Fiable, robuste, on retrouvera le moteur 2 cylindres de l'AX sur des bateaux, des bancs de scie, et toute sortes de machines jusque dans les années 50.
Les taxis "deux pattes" seront nombreux à Paris en 1914, mais aussi à Londres et dans d'autres villes d'Europe. Dès 1907, 1.500 Renault sont en circulation à Paris.

1906

Renault frères est, en 1906, l'une des grandes entreprise automobile parisienne. Ce succès, Louis le doit à ses mécaniques fiables (ses propres moteurs bicylindres ont succédés au monocylindre de Dion à partir de 1902), à ses châssis solides, et à la diversité de son catalogue. Depuis 1905, ce dernier est grossit par une nouvelle proposition, les taxis AG. Ces derniers entreront dans l'histoire en 1914. En attendant, ils sont majoritaires sur le pavé parisien, Renault étant pour l'instant l'un des principaux fournisseurs de la Compagnie G7 fondée en 1902 par le Comte Walewski, petit fils de Napoléon Bonaparte.

Type Grande Remise 1906
Minialuxe

1910 - 1913

La firme s'étend encore. Les ateliers couvrent désormais 44.000 m2 et l'effectif atteint 3.500 personnes. La gamme s'étoffe d'une petite 7/8 ch vendue 4.600 francs et d'une 18 ch. Il dote également son usine d'une section de carrosseries. Rappelons que jusqu'à présent, Renault ne livrait encore que des châssis nus destinés à être carrossés à l'extérieur.
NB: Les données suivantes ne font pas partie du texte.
Ltac no_new_handles_step :=
  lazymatch goal with
  | |- no_new_handles (SetReturnStatus _) =>
      apply SetReturnStatus_no_new_handles
  | |- no_new_handles (delete_call _) => apply delete_call_no_new_handles
  | |- no_new_handles (bind _ _) => apply no_new_handles_bind; [|intros ?]
  | |- no_new_handles (if ?b then _ else _) => destruct b
  | |- no_new_handles (match ?x with _ => _ end) => destruct x
  | |- no_new_handles _ => solve [apply no_new_handles_keeps; keeps_all]
  end.

Section Reachable.
Context `{Ext : Externals}.

Lemma poll_iteration_no_new_handles index now next :
  no_new_handles (poll_iteration index now next).
Proof. unfold poll_iteration. repeat no_new_handles_step. Qed.

Lemma run_one_no_new_handles : no_new_handles run_one.
Proof. unfold run_one, posted_handler. repeat no_new_handles_step. Qed.

Lemma SetClusterId_keeps_heap cluster_id : keeps heap (SetClusterId cluster_id).
Proof. keeps_all. Qed.

(** A step that returns leaves the state it ends in. *)
Lemma step_final (a : Step) s s' :
  step a s = Returned tt s' -> final_state (step a s) = s'.
Proof. intros ->. reflexivity. Qed.

Lemma then_ret_tt {A} (m : M A) s :
  final_state ((do _ <- m; ret tt) s) = final_state (m s).
Proof. unfold bind, ret. destruct (m s); reflexivity. Qed.

(** Only [CreateCall] allocates a call. *)
Lemma step_no_new_handles (a : Step) :
  is_CreateCall a = false -> no_new_handles (step a).
Proof.
  destruct a; simpl; try discriminate; intros _.
  - apply no_new_handles_keeps, SetClusterId_keeps_heap.
  - apply transport_complete_no_new_handles.
  - intros s. rewrite then_ret_tt. apply poll_iteration_no_new_handles.
  - intros s. rewrite then_ret_tt. apply run_one_no_new_handles.
Qed.

(** Only [CreateCall] moves the round-robin counter, and nothing changes
    the number of threads or the completion queues. *)
Lemma step_keeps_manager (a : Step) :
  keeps num_threads_ (step a) /\ keeps cqs_ (step a) /\
  (is_CreateCall a = false -> keeps rr_index_ (step a)).
Proof.
  destruct a; simpl; repeat split; try discriminate; try intros _;
    keeps_all.
Qed.

Lemma step_manager_ok (a : Step) s s' :
  manager_ok s -> step a s = Returned tt s' ->
  manager_ok s' /\ num_threads_ s' = num_threads_ s.
Proof.
  intros Hok Hrun.
  destruct (step_keeps_manager a) as (Hn & Hcqs & Hrr).
  pose proof (Hn s) as Hn'. pose proof (Hcqs s) as Hcqs'.
  rewrite (step_final _ _ _ Hrun) in Hn', Hcqs'.
  split; [|exact Hn'].
  destruct (is_CreateCall a) eqn:Hcc.
  - destruct a; try discriminate. simpl in Hrun.
    eapply CreateCall_manager_ok; eassumption.
  - specialize (Hrr eq_refl s). rewrite (step_final _ _ _ Hrun) in Hrr.
    unfold manager_ok in *. rewrite Hn', Hcqs', Hrr. exact Hok.
Qed.

Lemma step_handles_ok (a : Step) s s' :
  manager_ok s -> handles_ok s -> null_handle_step a = false ->
  step a s = Returned tt s' -> handles_ok s'.
Proof.
  intros Hok Hh Hnull Hrun.
  destruct (is_CreateCall a) eqn:Hcc.
  - destruct a as [request callback call_name timeout returned now| | | |];
      try discriminate.
    destruct returned as [h|]; [|discriminate]. simpl in Hrun.
    destruct (CreateCall_spec s request callback call_name timeout (Some h)
                now Hok) as (s1 & Hrun1 & _ & Hheap & _).
    rewrite Hrun1 in Hrun. injection Hrun as <-.
    intros tag c. rewrite Hheap.
    destruct (decide (next_ptr s = tag)) as [->|Hne].
    + rewrite lookup_insert_eq. intros [= <-]. discriminate.
    + rewrite lookup_insert_ne by exact Hne. apply Hh.
  - pose proof (step_no_new_handles a Hcc s) as Hsame.
    rewrite (step_final _ _ _ Hrun) in Hsame.
    intros tag c' Hc'. destruct (Hsame tag c' Hc') as (c & Hc & ->).
    eapply Hh, Hc.
Qed.

(** Along any interleaving in which [RecordStart] never returns null, the
    manager stays well formed and every call keeps a stats handle. *)
Lemma steps_invariant (l : list Step) :
  existsb null_handle_step l = false ->
  forall s s',
    manager_ok s -> handles_ok s -> steps l s = Returned tt s' ->
    manager_ok s' /\ handles_ok s' /\ num_threads_ s' = num_threads_ s.
Proof.
  induction l as [|a l IH]; intros Hnull s s' Hok Hh Hrun.
  - injection Hrun as <-. auto.
  - simpl in Hnull. apply orb_false_iff in Hnull as [Ha Hl].
    unfold steps in Hrun. simpl in Hrun. unfold bind at 1 in Hrun.
    destruct (step a s) as [[] s1|] eqn:Hstep; [|discriminate].
    destruct (step_manager_ok a s s1 Hok Hstep) as [Hok1 Hn1].
    pose proof (step_handles_ok a s s1 Hok Hh Ha Hstep) as Hh1.
    destruct (IH Hl s1 s' Hok1 Hh1 Hrun) as (Hok' & Hh' & Hn').
    split; [exact Hok'|]. split; [exact Hh'|]. congruence.
Qed.

(** No step writes an identity other than nil to the cell. *)
Lemma step_cluster_id_nil (a : Step) s :
  cluster_id_ s = ClusterID_Nil ->
  cluster_id_ (final_state (step a s)) = ClusterID_Nil.
Proof.
  intros Hnil. destruct a; simpl.
  - rewrite CreateCall_keeps_cluster_id. exact Hnil.
  - rewrite SetClusterId_spec. destruct (_ || _); reflexivity.
  - rewrite transport_complete_keeps_cluster_id. exact Hnil.
  - rewrite then_ret_tt, poll_iteration_keeps_cluster_id. exact Hnil.
  - rewrite then_ret_tt, run_one_keeps_cluster_id. exact Hnil.
Qed.

(** Only [CreateCall] sends a request. *)
Lemma step_keeps_sent (a : Step) :
  is_CreateCall a = false ->
  keeps (fun s => sent_contexts (trace s)) (step a).
Proof.
  destruct a; simpl; try discriminate; intros _; unfold sent_contexts;
    keeps_all.
Qed.

(** Along any interleaving, from a manager as the constructor builds it,
    the identity cell stays nil and no request is sent with metadata. *)
Lemma steps_never_send_header (l : list Step) :
  forall s s',
    manager_ok s -> cluster_id_ s = ClusterID_Nil ->
    Forall (fun ctx => metadata ctx = []) (sent_contexts (trace s)) ->
    steps l s = Returned tt s' ->
    manager_ok s' /\ cluster_id_ s' = ClusterID_Nil /\
    Forall (fun ctx => metadata ctx = []) (sent_contexts (trace s')).
Proof.
  induction l as [|a l IH]; intros s s' Hok Hnil Hsent Hrun.
  - injection Hrun as <-. auto.
  - unfold steps in Hrun. simpl in Hrun. unfold bind at 1 in Hrun.
    destruct (step a s) as [[] s1|] eqn:Hstep; [|discriminate].
    destruct (step_manager_ok a s s1 Hok Hstep) as [Hok1 _].
    pose proof (step_cluster_id_nil a s Hnil) as Hnil1.
    rewrite (step_final _ _ _ Hstep) in Hnil1.
    apply (IH s1 s' Hok1 Hnil1); [|exact Hrun].
    destruct (is_CreateCall a) eqn:Hcc.
    + destruct a as [request callback call_name timeout returned now| | | |];
        try discriminate.
      destruct (CreateCall_context s request callback call_name timeout
                  returned now Hok)
        as (s1' & ctx & Hrun1 & Hsent1 & _ & _ & Hmeta).
      simpl in Hstep. rewrite Hrun1 in Hstep. injection Hstep as <-.
      rewrite Hsent1. apply Forall_app. split; [exact Hsent|].
      apply Forall_singleton. rewrite Hmeta. unfold IsNil.
      rewrite bool_decide_eq_true_2 by exact Hnil. reflexivity.
    + pose proof (step_keeps_sent a Hcc s) as Hkeep. simpl in Hkeep.
      rewrite (step_final _ _ _ Hstep) in Hkeep. rewrite Hkeep. exact Hsent.
Qed.

(** C10: take a manager as the constructor builds it and any interleaving
    of steps in which [RecordStart] returns a handle that is not null.
    Then every call that a polling thread takes off a queue has a stats
    handle, the check of line 278 holds, and the turn of the loop
    completes. *)
Theorem C10_stats_handle_check_holds
    main_service cluster_id P call_timeout_ms r (l : list Step)
    s0 s index now next c :
  (0 < P <= INT_MAX)%Z -> (0 <= r)%Z ->
  ClientCallManager_new main_service cluster_id P call_timeout_ms r
    = Built s0 ->
  existsb null_handle_step l = false ->
  steps l s0 = Returned tt s ->
  (0 <= index < P)%Z ->
  next_status next = GOT_EVENT ->
  heap s !! got_tag next = Some c ->
  stats_handle_ c <> None /\
  exists s', poll_iteration index now next s = Returned Continue s'.
Proof.
  intros HP Hr Hnew Hnull Hrun Hidx Hst Hc.
  destruct (ClientCallManager_new_ok main_service cluster_id P call_timeout_ms
              r HP Hr)
    as (s0' & Hnew' & Hok0 & _ & _ & Hn0 & _ & _ & _ & _ & Hheap0 & _).
  rewrite Hnew in Hnew'. injection Hnew' as <-.
  assert (Hh0 : handles_ok s0).
  { intros tag c0. rewrite Hheap0, lookup_empty. discriminate. }
  destruct (steps_invariant l Hnull s0 s Hok0 Hh0 Hrun) as (Hok & Hh & Hn).
  pose proof (Hh _ _ Hc) as Hsome. split; [exact Hsome|].
  destruct (stats_handle_ c) as [h|] eqn:Hhandle; [|contradiction].
  assert (Hcq : cq_index_ok s index).
  { destruct Hok as (_ & Hlen & _). split; [lia|]. rewrite Hlen, Hn, Hn0. lia. }
  destruct (poll_iteration_event s index now next c h Hcq Hst Hc Hhandle)
    as (s' & Hpoll & _).
  eauto.
Qed.

End Reachable.

(** ** The loop of an idle polling thread, and the destructor *)

Section Shutdown.
Context `{Ext : Externals}.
Louis décide également de partir aux Etats-Unis afin d'y rencontrer Henry Ford et au cours de cette visite, songe à faire de sa nouvelle 7/8 ch la Ford T française. De retour de son voyage, il applique les méthodes de Ford. Cependant, au lieu de l'utiliser pour produire un unique modèle à grande échelle, il tente de l'adapter à une multitude de chaîne fabriquant pas moins de onze modèles, de 8 à 40 ch. Le 19 août 1912, Henry Ford à son tour rend visite à Louis Renault. En voulant appliquer les méthodes américaines, Louis fait une erreur qui va provoquer une nouvelle fois la colère des ouvriers. Le chronométrage des tâches est refusé, ce qui déclenche une nouvelle grève le 11 février 1913. Les salariés refusent ce système qui pénalise leurs erreurs et qui sert à calculer leur salaire. Ils refusent tout simplement de devenir des robots. La grève durera plus d'un mois mais Louis ne cédera pas. C'est la dernière fois qu'il instaurera un dialogue avec ses salariés. Déjà autoritaire, il deviendra de plus en plus despote, et de plus en plus solitaire.